◆ EXERCISE AIM:
Each line of the data below from the one holding "Answer (cached_reply str)" to the one holding "w ∧ posted w' = posted w.", inclusive, is to be reproduced exactly; no other line belongs in the answer.
━━━━━━━━━━━━━━━━
(* ===== verification/BackendifyProps.v ===== *)
(** * What the service does with a request

    [company_verdict] is the decision table of a company request, on values:
    what the cache holds, two clock readings and the circuit breaker.
    [company_request_verdict] shows that [processCompanyRequest] follows it:
    one answer, or one drop, or one backend call. *)

From S2P Require Import Prelude Text TextFacts Models Utils Logging Metrics CircuitBreaker Http.
From S2P Require Import CacheInterface AsyncHttpClient Backendify.
Import Backendify.

(** ** The decision table *)

Module CompanySpec.

Inductive verdict :=
  | Answer (r : response)
  | Dropped
  | Calls (info : BackendUrlInfo).

Section Table.
Context `{Beast} `{Env}.

(** The headers of every answer of [processCompanyRequest]. *)
Definition blank (req : request) : response :=
  {| version := req_version req;
     result_int := 200;
     server := Some BOOST_BEAST_VERSION_STRING;
     content_type := Some "application/json";
     keep_alive := request_keep_alive (req_version req) (fields req);
     body := "";
     payload := None |}.

Definition reply (req : request) (status : Z) (b : string) : response :=
  prepare_payload (answer status b (blank req)).

(** An answer from the cache does not look at the request. *)
Definition cached_reply (str : string) : response :=
  {| version := 11;
     result_int := 200;
     server := Some BOOST_BEAST_VERSION_STRING;
     content_type := Some "application/json";
     keep_alive := true;
     body := str;
     payload := Some str |}.

Definition late (received now : Z) : Prop :=
  (now - received) `quot` 1000 >
    server_sla_in_micros config_ - request_average_processing_time_in_micros config_.
#[global] Instance late_dec received now : Decision (late received now).
Proof. unfold late. apply _. Defined.

Definition company_verdict (req : request) (received : Z) (cached : option string)
    (now1 now2 : Z) (b : CircuitBreaker.t) : verdict :=
  let id := request_id (target req) in
  let country := request_country (target req) in
  if decide (id = "" ∨ country = "") then
    Answer (reply req 400 (json_error "Missing required parameters"))
  else match cached with
  | Some str => Answer (cached_reply str)
  | None =>
      if decide (late received now1) then
        if drop_sla_timeout_requests config_ then Dropped
        else Answer (reply req 504 (json_error "Gateway Timeout - SLA Exceeded"))
      else match country_backend_map config_ !! country with
      | None => Answer (reply req 404 (json_error "Unconfigured country_iso"))
      | Some info =>
          if (CircuitBreaker.isTripped now2 (url info) b).1 then
            Answer (reply req 504 (json_error "Gateway Timeout - Circuit Breaker Active"))
          else Calls info
      end
  end.

End Table.

End CompanySpec.
Import CompanySpec.

Section Service.
Context `{Beast} {J : Type} `{JsonApi J}.
Context {C : Type} `{CacheInterface C} {L : Type} `{ILogger L} {S : Type} `{IStatsDClient S}.
Context {CB X : Type} (deliver : CB -> option response -> X -> X).
Context `{Env}.

Abbreviation W := (world C L S CB X).

(** The callback: it changes the state of the callers and returns. *)
Definition send (cb : CB) (r : option response) : M W unit :=
  modify (λ w, w <| outer ::= deliver cb r |>).

Abbreviation company_request := (company_request (J := J) send).
Abbreviation processCompanyRequest := (processCompanyRequest (J := J) send).

(** Nothing but the cache, the log, the metrics, the clock and the callers'
    state has changed. *)
Definition same_calls (w w' : W) : Prop :=
  circuit_breaker_ w' = circuit_breaker_ w
  ∧ active_client_sessions_ w' = active_client_sessions_ w
  ∧ clients w' = clients w ∧ next_client w' = next_client w ∧ posted w' = posted w.

(** One call has been started, or one failure posted, with the completion [k]. *)
Definition started (info : BackendUrlInfo) (id : string) (k : completion CB) (w w' : W) : Prop :=
  circuit_breaker_ w' = circuit_breaker_ w ∧
  if is_https info then
    posted w' = posted w ++ [(k, operation_not_supported)] ∧ clients w' = clients w
    ∧ next_client w' = next_client w ∧ active_client_sessions_ w' = active_client_sessions_ w
  else
    let session := AsyncHttpClientSession.ctor info (BACKEND_PATH +:+ id) timeout_ms in
    clients w' = <[next_client w := ((AsyncHttpClientSession.run session).1, Wrapper k None)]>
                   (clients w)
    ∧ next_client w' = Datatypes.S (next_client w)
    ∧ active_client_sessions_ w' = {[next_client w]} ∪ active_client_sessions_ w
    ∧ posted w' = posted w.

Definition follows (v : verdict) (req : request) (cb : CB) (w w' : W) : Prop :=
  match v with
  | Answer r => outer w' = deliver cb (Some r) (outer w) ∧ same_calls w w'
  | Dropped => outer w' = deliver cb None (outer w) ∧ same_calls w w'
  | Calls info =>
      let id := request_id (target req) in
      let country := request_country (target req) in
      outer w' = outer w
      ∧ started info id (Completion (blank req) cb (cache_key_of id country) id (url info)) w w'
  end.

Lemma run_isTripped url (w : W) :
  isTripped url w
  = (Ret (CircuitBreaker.isTripped (steady_now (steady_reads w)) url (circuit_breaker_ w)).1,
     w <| steady_reads ::= Datatypes.S |>
       <| logger_ ::= log_all (CircuitBreaker.isTripped (steady_now (steady_reads w)) url
                                 (circuit_breaker_ w)).2 |>).
Proof.
  unfold isTripped, mbind, M_bind. cbn.
  by destruct (CircuitBreaker.isTripped _ _ _) as [r ms].
Qed.

Lemma company_request_follows req received cb (w : W) cached c' :
  CacheInterface.get (cache_key_of (request_id (target req)) (request_country (target req)))
    (cache_ w) = (Ret cached, c') →
  ∃ r w', company_request req received cb (blank req, w) = (Ret tt, (r, w'))
    ∧ follows (company_verdict req received cached (steady_now (steady_reads w))
        (steady_now (Datatypes.S (steady_reads w))) (circuit_breaker_ w)) req cb w w'
    ∧ (cache_ w' = cache_ w ∨ cache_ w' = c').
Proof.
  intros Hget. unfold Backendify.company_request, company_verdict.
  set (id := request_id _) in *. set (country := request_country _) in *.
  case_decide; [eexists _, _; split_and!; [done..|by left]|].
  unfold checkCacheAndRespond, on_cache, mbind, M_bind, global. cbn. rewrite Hget.
  destruct cached as [str|]; cbn; [eexists _, _; split_and!; [done..|by right]|].
  change (_ `quot` 1000 > _) with (late received (steady_now (steady_reads w))).
  case_decide as Hlate.
  { rewrite decide_True by done. destruct (drop_sla_timeout_requests config_);
      (eexists _, _; split_and!; [done..|by right]). }
  rewrite decide_False by done.
  unfold findBackendInfo. destruct (country_backend_map config_ !! country) as [info|];
    [|eexists _, _; split_and!; [done..|by right]].
  cbn. rewrite run_isTripped. cbn.
  destruct (CircuitBreaker.isTripped _ _ _) as [[] ms]; cbn; [eexists _, _; split_and!; [done..|by right]|].
  unfold callBackendApi. destruct (is_https info) eqn:Hs; cbn.
  - eexists _, _. split; [done|]. split; [|by right]. split; [done|]. unfold started. by rewrite Hs.
  - eexists _, _. split; [done|]. split; [|by right]. split; [done|]. unfold started. by rewrite Hs.
Qed.

Lemma company_request_run req received cb (w : W) cached c'
    (Hget : CacheInterface.get
       (cache_key_of (request_id (target req)) (request_country (target req))) (cache_ w)
       = (Ret cached, c')) :
  ∃ w', processCompanyRequest req received cb w = (Ret tt, w')
    ∧ follows (company_verdict req received cached (steady_now (steady_reads w))
        (steady_now (Datatypes.S (steady_reads w))) (circuit_breaker_ w)) req cb w w'
    ∧ (cache_ w' = cache_ w ∨ cache_ w' = c').
Proof.
  set (w1 := w <| logger_ ::= Logging.log Models.DEBUG "Received /company request" |>).
  destruct (company_request_follows req received cb w1 cached c' Hget) as (r & w' & Hr & Hf & Hc').
  exists w'. split; [|by split].
  unfold Backendify.processCompanyRequest. rewrite (M_bind_ret _ _ w w1 tt) by done.
  erewrite M_bind_ret; [reflexivity|]. unfold with_local, try_catch. cbn [update_field].
  change (Response _ _ _ _ _ _ _) with (blank req). by rewrite Hr.
Qed.

(** C4 (refinement): a company request whose cache look-up returns is decided
    by [company_verdict]: the callback is called exactly once, with the
    verdict's answer, or with nothing when the request is dropped, and no call
    is started; or it is not called, and one backend call of the verdict's
    backend is started (for an https backend its failure is posted), whose
    completion holds the request's headers, callback, id and cache key. *)
Theorem company_request_verdict req received cb (w : W) cached c'
    (Hget : CacheInterface.get
       (cache_key_of (request_id (target req)) (request_country (target req))) (cache_ w)
       = (Ret cached, c')) :
  ∃ w', processCompanyRequest req received cb w = (Ret tt, w')
    ∧ follows (company_verdict req received cached (steady_now (steady_reads w))
        (steady_now (Datatypes.S (steady_reads w))) (circuit_breaker_ w)) req cb w w'.
Proof.
  destruct (company_request_run req received cb w cached c' Hget) as (w' & Hr & Hf & _).
  by exists w'.
Qed.

End Service.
━━━━━━━━━━━━━━━━
◆ FINISHED TASK:
  | Some str => Answer (cached_reply str)
  | None =>
      if decide (late received now1) then
        if drop_sla_timeout_requests config_ then Dropped
        else Answer (reply req 504 (json_error "Gateway Timeout - SLA Exceeded"))
      else match country_backend_map config_ !! country with
      | None => Answer (reply req 404 (json_error "Unconfigured country_iso"))
      | Some info =>
          if (CircuitBreaker.isTripped now2 (url info) b).1 then
            Answer (reply req 504 (json_error "Gateway Timeout - Circuit Breaker Active"))
          else Calls info
      end
  end.

End Table.

End CompanySpec.
Import CompanySpec.

Section Service.
Context `{Beast} {J : Type} `{JsonApi J}.
Context {C : Type} `{CacheInterface C} {L : Type} `{ILogger L} {S : Type} `{IStatsDClient S}.
Context {CB X : Type} (deliver : CB -> option response -> X -> X).
Context `{Env}.

Abbreviation W := (world C L S CB X).

(** The callback: it changes the state of the callers and returns. *)
Definition send (cb : CB) (r : option response) : M W unit :=
  modify (λ w, w <| outer ::= deliver cb r |>).

Abbreviation company_request := (company_request (J := J) send).
Abbreviation processCompanyRequest := (processCompanyRequest (J := J) send).

(** Nothing but the cache, the log, the metrics, the clock and the callers'
    state has changed. *)
Definition same_calls (w w' : W) : Prop :=
  circuit_breaker_ w' = circuit_breaker_ w
  ∧ active_client_sessions_ w' = active_client_sessions_ w
  ∧ clients w' = clients w ∧ next_client w' = next_client w ∧ posted w' = posted w.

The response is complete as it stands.